**Requirement:**
From the entries, copy every line that carries the string "Context".

Collection entries

+ + + + +

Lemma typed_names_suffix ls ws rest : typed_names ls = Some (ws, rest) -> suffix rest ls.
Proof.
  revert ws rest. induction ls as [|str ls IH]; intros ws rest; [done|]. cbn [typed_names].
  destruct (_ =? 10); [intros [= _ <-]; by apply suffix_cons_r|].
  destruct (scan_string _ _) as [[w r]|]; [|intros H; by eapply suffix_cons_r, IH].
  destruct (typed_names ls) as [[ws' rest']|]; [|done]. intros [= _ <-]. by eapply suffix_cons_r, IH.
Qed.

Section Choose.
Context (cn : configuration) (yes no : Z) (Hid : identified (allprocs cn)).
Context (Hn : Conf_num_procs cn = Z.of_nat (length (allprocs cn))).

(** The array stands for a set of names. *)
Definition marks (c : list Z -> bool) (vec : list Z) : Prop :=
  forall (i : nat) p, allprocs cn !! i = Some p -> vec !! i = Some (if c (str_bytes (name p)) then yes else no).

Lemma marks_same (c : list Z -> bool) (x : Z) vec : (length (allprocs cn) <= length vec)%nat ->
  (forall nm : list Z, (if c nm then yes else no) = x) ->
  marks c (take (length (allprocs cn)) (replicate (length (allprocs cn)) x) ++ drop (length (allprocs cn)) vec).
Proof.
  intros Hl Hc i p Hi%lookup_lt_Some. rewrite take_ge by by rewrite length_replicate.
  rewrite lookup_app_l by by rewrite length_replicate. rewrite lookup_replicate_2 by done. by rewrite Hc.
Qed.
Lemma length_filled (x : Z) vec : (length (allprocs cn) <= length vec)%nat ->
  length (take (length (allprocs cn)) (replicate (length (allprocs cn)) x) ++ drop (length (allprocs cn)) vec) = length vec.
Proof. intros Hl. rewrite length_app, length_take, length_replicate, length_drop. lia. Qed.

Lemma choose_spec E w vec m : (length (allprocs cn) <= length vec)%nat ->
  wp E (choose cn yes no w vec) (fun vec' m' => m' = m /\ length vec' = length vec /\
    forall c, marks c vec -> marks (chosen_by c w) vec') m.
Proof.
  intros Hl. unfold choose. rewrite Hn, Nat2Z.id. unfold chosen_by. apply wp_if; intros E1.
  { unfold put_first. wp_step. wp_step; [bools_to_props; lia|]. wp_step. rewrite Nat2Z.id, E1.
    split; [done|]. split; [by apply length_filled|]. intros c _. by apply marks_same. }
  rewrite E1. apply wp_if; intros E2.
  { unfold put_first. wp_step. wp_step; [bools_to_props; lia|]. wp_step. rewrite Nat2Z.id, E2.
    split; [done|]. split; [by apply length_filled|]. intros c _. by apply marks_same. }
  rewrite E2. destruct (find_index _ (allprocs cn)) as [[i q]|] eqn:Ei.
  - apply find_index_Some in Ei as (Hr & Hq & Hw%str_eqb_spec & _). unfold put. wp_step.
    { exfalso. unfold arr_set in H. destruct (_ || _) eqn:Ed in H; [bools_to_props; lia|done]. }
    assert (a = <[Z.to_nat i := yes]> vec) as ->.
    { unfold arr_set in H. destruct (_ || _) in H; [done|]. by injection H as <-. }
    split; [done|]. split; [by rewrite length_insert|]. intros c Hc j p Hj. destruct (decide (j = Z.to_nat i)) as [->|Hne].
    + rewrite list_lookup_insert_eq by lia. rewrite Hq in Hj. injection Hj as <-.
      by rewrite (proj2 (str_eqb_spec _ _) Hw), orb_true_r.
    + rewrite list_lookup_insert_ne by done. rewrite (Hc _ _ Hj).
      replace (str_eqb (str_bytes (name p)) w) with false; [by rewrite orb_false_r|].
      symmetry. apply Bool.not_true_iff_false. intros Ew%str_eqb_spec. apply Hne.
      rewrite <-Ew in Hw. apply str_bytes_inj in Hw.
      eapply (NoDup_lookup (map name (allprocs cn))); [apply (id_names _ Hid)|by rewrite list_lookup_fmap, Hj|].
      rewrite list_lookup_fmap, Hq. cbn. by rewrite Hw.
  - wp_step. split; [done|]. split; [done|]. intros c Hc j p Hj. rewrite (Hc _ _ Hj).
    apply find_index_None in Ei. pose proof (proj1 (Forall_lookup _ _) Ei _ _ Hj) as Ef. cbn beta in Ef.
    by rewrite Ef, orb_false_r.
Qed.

+ + + + +

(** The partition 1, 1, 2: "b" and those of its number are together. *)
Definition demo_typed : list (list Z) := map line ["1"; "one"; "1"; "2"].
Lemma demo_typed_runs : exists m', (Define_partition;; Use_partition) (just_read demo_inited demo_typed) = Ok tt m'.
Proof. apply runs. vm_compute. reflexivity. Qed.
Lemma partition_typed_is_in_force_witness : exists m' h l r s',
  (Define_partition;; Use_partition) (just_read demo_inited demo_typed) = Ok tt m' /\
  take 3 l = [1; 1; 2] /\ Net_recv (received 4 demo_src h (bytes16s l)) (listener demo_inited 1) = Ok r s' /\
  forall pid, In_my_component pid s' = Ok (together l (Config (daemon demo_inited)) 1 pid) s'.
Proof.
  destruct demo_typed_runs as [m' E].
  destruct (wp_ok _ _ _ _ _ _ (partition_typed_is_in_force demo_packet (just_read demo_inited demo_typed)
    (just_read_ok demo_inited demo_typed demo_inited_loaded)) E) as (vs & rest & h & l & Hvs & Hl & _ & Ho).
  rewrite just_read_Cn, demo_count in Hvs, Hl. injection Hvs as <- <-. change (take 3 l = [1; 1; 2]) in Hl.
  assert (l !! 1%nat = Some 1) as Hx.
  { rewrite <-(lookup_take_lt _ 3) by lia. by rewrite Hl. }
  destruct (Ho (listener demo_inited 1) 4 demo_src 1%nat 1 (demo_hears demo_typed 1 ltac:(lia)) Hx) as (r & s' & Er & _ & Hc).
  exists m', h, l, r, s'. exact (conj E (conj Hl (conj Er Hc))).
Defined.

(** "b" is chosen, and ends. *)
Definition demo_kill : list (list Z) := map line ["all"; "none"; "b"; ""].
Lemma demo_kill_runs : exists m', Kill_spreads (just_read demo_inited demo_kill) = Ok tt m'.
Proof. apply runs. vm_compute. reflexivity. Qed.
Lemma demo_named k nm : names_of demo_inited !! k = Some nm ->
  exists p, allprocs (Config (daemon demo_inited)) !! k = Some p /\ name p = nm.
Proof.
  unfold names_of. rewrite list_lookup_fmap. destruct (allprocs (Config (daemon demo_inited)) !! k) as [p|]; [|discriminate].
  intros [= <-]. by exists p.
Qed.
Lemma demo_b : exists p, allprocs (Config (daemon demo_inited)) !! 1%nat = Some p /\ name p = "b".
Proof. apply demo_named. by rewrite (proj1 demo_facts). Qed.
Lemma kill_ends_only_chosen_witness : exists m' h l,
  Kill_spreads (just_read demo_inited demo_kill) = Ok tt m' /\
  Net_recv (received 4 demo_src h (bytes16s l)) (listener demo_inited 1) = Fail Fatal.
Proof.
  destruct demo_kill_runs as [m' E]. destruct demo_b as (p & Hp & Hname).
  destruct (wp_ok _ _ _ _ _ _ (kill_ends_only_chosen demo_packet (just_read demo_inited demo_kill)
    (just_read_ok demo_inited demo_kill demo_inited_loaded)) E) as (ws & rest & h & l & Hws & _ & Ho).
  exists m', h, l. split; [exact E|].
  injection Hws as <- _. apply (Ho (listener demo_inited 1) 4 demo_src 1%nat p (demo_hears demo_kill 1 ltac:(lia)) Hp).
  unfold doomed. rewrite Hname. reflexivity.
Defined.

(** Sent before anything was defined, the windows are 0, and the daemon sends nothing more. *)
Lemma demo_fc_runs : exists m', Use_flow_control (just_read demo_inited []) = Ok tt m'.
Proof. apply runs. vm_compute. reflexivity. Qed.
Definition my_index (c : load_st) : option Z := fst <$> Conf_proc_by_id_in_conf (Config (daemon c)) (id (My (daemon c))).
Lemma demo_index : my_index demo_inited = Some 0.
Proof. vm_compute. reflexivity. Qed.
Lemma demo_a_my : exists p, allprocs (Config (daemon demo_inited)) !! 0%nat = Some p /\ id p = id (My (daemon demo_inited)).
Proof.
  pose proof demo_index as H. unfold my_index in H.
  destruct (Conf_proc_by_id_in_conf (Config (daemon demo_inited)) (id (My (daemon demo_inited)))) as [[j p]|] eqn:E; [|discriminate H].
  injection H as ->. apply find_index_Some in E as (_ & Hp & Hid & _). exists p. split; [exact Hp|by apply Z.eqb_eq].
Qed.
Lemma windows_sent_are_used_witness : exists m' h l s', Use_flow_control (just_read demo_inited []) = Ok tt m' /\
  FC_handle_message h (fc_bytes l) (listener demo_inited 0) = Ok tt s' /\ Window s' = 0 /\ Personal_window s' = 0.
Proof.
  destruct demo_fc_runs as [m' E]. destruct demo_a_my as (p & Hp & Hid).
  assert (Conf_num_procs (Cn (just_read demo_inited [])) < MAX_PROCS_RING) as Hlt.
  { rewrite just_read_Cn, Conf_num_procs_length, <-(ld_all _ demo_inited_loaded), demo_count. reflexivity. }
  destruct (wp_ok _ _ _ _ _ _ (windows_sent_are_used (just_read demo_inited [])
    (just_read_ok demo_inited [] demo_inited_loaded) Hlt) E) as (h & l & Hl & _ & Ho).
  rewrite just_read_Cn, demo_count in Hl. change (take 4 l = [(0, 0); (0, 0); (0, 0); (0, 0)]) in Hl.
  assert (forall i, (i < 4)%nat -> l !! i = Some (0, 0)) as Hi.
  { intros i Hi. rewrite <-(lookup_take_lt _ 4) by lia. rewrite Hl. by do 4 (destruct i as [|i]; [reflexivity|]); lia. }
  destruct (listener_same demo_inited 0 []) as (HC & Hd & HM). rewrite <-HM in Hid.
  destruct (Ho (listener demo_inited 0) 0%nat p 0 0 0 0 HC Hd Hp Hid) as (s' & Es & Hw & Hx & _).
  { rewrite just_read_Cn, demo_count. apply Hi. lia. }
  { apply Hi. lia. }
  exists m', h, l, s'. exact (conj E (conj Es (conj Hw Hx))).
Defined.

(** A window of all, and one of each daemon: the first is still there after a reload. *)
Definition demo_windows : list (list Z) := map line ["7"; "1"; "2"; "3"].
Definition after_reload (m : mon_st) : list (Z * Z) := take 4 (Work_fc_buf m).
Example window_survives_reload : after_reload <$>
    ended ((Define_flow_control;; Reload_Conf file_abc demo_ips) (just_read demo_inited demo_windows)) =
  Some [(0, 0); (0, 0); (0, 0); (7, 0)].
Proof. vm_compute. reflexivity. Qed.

+ + + + +

**Response area:**
Context (cn : configuration) (yes no : Z) (Hid : identified (allprocs cn)).
Context (Hn : Conf_num_procs cn = Z.of_nat (length (allprocs cn))).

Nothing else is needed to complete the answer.